## Task
A stretch of the entries below is to be set down exactly, running from the line with "headers of a" through the line with "Forall pattern_provider provs →", both included, and no other line.
*** Opening Provided data ***
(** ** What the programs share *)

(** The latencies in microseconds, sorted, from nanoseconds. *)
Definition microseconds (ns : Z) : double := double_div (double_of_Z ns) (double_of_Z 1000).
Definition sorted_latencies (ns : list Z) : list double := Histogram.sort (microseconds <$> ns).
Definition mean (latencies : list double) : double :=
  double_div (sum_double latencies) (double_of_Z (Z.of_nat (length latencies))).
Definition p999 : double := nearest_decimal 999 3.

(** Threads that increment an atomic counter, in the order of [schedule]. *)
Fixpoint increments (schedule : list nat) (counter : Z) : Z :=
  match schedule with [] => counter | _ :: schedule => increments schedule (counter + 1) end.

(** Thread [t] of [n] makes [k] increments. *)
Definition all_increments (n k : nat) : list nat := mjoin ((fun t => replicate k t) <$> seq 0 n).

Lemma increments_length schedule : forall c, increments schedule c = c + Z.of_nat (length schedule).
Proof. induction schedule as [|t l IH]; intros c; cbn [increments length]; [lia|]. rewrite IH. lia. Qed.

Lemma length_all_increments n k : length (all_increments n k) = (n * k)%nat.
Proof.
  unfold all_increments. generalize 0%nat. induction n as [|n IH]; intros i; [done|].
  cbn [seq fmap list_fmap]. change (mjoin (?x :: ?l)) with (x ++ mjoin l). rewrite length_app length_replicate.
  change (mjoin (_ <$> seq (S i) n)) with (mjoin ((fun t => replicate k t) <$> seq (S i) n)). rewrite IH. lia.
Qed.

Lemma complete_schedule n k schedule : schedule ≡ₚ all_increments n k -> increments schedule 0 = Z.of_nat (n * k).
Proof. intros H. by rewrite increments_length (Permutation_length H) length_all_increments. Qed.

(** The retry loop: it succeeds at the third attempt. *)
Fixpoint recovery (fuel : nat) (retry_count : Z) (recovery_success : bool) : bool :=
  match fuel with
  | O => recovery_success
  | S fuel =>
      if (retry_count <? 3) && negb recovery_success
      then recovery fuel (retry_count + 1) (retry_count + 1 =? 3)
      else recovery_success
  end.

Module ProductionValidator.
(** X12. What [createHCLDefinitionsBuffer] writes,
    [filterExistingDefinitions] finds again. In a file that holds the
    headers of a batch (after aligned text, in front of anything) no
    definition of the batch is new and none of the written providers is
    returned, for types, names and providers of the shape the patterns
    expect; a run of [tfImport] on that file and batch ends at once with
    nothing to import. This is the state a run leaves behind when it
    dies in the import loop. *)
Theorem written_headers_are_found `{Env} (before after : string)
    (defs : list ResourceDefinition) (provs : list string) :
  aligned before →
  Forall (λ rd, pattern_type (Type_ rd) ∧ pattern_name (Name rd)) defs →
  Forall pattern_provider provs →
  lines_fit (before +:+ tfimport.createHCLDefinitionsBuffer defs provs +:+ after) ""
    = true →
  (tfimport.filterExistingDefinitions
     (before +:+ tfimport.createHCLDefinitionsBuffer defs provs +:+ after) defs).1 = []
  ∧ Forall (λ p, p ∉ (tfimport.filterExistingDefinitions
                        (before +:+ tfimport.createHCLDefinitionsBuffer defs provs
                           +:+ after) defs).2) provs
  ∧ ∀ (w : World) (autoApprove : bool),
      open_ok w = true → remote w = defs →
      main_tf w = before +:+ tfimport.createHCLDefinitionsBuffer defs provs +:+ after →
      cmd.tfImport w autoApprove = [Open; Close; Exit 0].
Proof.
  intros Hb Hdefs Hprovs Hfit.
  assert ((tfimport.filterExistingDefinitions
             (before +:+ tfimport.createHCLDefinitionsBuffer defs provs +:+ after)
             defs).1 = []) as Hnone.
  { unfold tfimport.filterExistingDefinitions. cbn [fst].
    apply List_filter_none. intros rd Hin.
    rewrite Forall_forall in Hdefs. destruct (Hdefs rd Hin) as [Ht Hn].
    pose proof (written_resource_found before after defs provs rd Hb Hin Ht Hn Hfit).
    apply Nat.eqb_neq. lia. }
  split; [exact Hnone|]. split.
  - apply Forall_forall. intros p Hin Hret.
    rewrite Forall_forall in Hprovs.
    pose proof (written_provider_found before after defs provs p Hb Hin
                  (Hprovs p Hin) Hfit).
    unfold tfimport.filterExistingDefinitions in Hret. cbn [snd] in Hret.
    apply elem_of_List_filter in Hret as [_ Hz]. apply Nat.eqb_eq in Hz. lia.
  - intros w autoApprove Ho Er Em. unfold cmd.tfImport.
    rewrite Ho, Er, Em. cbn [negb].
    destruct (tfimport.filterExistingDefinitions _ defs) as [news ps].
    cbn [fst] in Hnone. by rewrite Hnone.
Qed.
*** Closing Provided data ***
*** Opening Provided data ***
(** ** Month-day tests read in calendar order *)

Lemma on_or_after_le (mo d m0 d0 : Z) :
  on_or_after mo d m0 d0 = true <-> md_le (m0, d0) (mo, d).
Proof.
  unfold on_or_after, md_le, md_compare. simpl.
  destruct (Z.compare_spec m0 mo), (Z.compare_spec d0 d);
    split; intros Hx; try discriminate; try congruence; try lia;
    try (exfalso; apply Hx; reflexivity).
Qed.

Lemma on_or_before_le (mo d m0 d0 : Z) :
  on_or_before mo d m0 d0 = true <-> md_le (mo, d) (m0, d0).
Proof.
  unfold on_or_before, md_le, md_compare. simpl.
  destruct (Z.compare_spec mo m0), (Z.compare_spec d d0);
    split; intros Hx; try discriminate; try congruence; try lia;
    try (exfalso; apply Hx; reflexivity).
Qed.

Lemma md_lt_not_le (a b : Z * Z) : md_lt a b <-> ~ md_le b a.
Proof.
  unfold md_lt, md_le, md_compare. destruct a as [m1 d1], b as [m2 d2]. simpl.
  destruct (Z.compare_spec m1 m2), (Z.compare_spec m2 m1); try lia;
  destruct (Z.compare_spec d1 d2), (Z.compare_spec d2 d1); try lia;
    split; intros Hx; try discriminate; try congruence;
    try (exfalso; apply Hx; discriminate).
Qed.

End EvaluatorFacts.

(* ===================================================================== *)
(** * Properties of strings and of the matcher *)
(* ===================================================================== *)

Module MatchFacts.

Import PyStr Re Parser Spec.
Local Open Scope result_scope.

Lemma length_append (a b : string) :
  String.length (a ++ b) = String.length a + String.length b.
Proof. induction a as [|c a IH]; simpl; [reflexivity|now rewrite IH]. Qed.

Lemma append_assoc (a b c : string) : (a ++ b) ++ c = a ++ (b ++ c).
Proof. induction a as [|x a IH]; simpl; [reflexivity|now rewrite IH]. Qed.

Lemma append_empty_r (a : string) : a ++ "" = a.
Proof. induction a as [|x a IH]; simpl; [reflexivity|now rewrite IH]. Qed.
*** Closing Provided data ***
## Reply to the exercise
    headers of a batch (after aligned text, in front of anything) no
    definition of the batch is new and none of the written providers is
    returned, for types, names and providers of the shape the patterns
    expect; a run of [tfImport] on that file and batch ends at once with
    nothing to import. This is the state a run leaves behind when it
    dies in the import loop. *)
Theorem written_headers_are_found `{Env} (before after : string)
    (defs : list ResourceDefinition) (provs : list string) :
  aligned before →
  Forall (λ rd, pattern_type (Type_ rd) ∧ pattern_name (Name rd)) defs →
  Forall pattern_provider provs →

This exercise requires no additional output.